(Given records Opens)

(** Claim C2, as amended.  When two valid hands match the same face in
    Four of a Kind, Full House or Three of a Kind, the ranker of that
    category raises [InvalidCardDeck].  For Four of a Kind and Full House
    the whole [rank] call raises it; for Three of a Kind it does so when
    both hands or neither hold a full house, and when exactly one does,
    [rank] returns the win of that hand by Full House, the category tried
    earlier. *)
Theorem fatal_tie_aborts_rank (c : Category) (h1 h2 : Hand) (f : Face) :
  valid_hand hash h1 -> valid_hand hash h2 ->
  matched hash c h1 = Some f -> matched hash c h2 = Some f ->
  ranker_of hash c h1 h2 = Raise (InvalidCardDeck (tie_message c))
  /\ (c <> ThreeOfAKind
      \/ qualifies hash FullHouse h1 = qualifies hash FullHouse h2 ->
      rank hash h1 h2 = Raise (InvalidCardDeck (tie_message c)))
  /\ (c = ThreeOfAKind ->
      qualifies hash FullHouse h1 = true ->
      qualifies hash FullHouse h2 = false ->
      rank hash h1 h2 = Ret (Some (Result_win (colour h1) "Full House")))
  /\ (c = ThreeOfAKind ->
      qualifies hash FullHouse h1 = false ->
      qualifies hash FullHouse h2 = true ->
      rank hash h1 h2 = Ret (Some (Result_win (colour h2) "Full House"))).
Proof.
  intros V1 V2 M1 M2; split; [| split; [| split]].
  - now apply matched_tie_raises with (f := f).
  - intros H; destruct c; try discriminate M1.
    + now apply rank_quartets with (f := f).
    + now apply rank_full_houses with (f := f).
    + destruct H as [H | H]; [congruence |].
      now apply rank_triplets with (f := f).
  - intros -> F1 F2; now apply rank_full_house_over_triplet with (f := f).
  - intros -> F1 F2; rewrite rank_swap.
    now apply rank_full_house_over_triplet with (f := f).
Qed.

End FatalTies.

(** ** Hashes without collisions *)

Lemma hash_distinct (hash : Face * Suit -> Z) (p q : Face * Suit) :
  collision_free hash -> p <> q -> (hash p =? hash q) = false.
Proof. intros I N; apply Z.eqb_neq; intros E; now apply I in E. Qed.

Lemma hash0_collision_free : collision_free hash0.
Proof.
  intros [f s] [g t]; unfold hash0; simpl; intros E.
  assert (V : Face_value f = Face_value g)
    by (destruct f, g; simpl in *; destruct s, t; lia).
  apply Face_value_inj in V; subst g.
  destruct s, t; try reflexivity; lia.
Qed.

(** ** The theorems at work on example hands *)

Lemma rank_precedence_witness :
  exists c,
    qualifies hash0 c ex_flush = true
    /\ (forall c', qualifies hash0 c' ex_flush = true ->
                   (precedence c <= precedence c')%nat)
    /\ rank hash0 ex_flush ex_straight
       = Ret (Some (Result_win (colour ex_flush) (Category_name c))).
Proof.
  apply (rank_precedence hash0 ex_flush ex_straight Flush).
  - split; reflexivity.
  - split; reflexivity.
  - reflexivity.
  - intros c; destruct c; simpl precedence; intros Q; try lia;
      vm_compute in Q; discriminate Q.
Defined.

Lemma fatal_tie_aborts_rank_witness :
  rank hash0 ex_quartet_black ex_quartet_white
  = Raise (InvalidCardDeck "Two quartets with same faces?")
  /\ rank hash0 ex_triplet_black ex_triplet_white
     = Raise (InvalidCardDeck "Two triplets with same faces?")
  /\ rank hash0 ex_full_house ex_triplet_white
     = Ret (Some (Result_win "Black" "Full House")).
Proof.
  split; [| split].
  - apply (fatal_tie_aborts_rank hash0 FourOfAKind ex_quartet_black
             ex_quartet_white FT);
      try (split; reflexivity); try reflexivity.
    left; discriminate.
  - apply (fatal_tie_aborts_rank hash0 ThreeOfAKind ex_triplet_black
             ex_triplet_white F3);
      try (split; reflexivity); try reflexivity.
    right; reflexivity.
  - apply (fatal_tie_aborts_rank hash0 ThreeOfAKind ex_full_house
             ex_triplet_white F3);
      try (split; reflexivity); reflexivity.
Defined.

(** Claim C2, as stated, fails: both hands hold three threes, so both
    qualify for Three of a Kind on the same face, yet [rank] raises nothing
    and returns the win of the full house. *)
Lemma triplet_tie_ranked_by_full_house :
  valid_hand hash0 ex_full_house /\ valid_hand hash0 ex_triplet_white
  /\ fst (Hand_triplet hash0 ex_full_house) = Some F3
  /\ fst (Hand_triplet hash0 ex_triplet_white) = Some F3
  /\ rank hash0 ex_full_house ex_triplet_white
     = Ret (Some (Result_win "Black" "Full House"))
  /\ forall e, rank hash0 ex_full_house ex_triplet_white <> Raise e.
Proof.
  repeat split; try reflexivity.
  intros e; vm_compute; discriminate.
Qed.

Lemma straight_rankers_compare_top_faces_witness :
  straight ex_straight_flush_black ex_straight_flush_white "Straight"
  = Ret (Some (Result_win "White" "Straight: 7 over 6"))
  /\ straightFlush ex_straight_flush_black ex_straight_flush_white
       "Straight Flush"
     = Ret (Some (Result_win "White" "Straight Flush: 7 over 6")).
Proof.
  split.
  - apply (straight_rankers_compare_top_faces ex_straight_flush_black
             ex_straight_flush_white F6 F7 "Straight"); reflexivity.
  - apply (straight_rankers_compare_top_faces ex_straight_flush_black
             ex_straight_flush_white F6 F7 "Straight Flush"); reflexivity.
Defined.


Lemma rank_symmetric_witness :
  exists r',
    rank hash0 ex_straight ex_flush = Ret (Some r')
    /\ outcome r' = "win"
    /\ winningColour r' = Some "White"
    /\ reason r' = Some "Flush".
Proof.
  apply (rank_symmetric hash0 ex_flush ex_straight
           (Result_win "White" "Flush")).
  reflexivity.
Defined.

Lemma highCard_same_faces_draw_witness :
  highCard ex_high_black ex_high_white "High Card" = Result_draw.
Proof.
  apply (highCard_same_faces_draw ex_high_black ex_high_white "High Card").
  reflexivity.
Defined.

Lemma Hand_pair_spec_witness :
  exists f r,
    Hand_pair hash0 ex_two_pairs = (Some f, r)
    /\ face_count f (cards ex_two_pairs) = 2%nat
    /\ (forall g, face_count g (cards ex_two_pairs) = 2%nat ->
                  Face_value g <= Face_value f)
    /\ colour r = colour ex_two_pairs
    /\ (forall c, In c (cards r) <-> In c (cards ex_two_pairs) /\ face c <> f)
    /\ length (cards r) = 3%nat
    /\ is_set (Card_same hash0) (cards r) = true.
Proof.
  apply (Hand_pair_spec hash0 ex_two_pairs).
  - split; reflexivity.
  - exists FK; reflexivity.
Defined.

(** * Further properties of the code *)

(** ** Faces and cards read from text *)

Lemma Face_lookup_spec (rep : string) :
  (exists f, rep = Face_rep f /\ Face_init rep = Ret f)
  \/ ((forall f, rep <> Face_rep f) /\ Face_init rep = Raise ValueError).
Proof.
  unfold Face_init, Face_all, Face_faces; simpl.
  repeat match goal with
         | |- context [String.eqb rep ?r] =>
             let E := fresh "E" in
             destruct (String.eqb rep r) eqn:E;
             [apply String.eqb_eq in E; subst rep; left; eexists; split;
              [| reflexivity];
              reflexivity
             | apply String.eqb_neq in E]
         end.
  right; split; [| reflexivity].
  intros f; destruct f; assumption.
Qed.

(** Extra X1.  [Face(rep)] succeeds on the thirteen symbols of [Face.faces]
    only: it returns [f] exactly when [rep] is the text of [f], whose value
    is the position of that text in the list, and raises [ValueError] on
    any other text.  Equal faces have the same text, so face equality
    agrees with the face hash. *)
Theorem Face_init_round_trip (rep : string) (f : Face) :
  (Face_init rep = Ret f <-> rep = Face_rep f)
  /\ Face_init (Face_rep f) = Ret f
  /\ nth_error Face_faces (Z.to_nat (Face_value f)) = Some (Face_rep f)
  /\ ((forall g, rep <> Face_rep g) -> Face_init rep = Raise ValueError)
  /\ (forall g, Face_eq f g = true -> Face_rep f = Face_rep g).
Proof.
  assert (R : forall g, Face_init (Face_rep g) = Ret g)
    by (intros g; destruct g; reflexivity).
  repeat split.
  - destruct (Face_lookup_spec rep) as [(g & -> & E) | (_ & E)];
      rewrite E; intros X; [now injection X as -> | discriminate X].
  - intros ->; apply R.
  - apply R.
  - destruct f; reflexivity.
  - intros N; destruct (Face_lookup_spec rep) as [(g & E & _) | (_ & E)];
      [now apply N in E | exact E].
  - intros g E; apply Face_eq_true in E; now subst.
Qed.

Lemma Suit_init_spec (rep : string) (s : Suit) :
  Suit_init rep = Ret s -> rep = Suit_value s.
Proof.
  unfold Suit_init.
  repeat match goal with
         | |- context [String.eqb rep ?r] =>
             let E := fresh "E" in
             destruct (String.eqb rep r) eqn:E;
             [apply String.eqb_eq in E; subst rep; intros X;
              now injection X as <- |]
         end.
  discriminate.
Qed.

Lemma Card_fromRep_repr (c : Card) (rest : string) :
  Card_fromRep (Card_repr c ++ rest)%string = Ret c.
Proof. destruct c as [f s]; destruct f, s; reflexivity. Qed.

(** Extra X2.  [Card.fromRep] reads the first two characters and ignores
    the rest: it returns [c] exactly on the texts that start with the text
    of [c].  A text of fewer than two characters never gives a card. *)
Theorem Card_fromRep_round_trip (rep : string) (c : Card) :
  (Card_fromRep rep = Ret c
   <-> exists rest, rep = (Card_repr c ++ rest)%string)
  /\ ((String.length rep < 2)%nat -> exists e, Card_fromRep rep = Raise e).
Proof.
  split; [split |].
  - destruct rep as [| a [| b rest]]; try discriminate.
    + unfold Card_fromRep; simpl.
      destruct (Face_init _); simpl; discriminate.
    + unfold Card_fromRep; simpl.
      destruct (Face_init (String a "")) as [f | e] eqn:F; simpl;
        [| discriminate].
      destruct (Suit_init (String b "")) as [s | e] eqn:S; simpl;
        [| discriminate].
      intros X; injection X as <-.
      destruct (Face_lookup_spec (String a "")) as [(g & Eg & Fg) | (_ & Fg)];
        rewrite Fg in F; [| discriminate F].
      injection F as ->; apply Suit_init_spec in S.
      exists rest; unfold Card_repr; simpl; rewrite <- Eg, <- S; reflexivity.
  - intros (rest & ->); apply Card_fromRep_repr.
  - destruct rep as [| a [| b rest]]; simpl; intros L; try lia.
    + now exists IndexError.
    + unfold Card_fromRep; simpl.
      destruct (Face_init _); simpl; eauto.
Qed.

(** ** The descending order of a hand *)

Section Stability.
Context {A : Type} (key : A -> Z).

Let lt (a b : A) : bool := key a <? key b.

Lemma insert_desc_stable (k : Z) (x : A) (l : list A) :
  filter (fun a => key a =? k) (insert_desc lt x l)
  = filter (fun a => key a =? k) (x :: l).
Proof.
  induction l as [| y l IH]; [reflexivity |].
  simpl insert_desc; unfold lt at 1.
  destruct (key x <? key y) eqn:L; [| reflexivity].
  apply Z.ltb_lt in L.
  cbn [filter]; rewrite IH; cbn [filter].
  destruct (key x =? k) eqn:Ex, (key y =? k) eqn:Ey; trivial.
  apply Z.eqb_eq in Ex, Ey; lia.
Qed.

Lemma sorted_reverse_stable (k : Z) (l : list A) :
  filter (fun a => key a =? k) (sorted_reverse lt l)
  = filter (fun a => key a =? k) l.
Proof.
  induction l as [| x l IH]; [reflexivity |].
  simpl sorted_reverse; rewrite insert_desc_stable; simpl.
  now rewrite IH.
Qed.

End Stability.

(Given records Closes)

- Work to be completed -
What you return must be an exact retyping of the lines above starting at the line with "rank hash h1 h2 = Ret (Some (Result_win (colour h1)" and ending at the line with "rank_full_houses with (f := f).", and nothing besides.

- Task solution -
      rank hash h1 h2 = Ret (Some (Result_win (colour h1) "Full House")))
  /\ (c = ThreeOfAKind ->
      qualifies hash FullHouse h1 = false ->
      qualifies hash FullHouse h2 = true ->
      rank hash h1 h2 = Ret (Some (Result_win (colour h2) "Full House"))).
Proof.
  intros V1 V2 M1 M2; split; [| split; [| split]].
  - now apply matched_tie_raises with (f := f).
  - intros H; destruct c; try discriminate M1.
    + now apply rank_quartets with (f := f).
    + now apply rank_full_houses with (f := f).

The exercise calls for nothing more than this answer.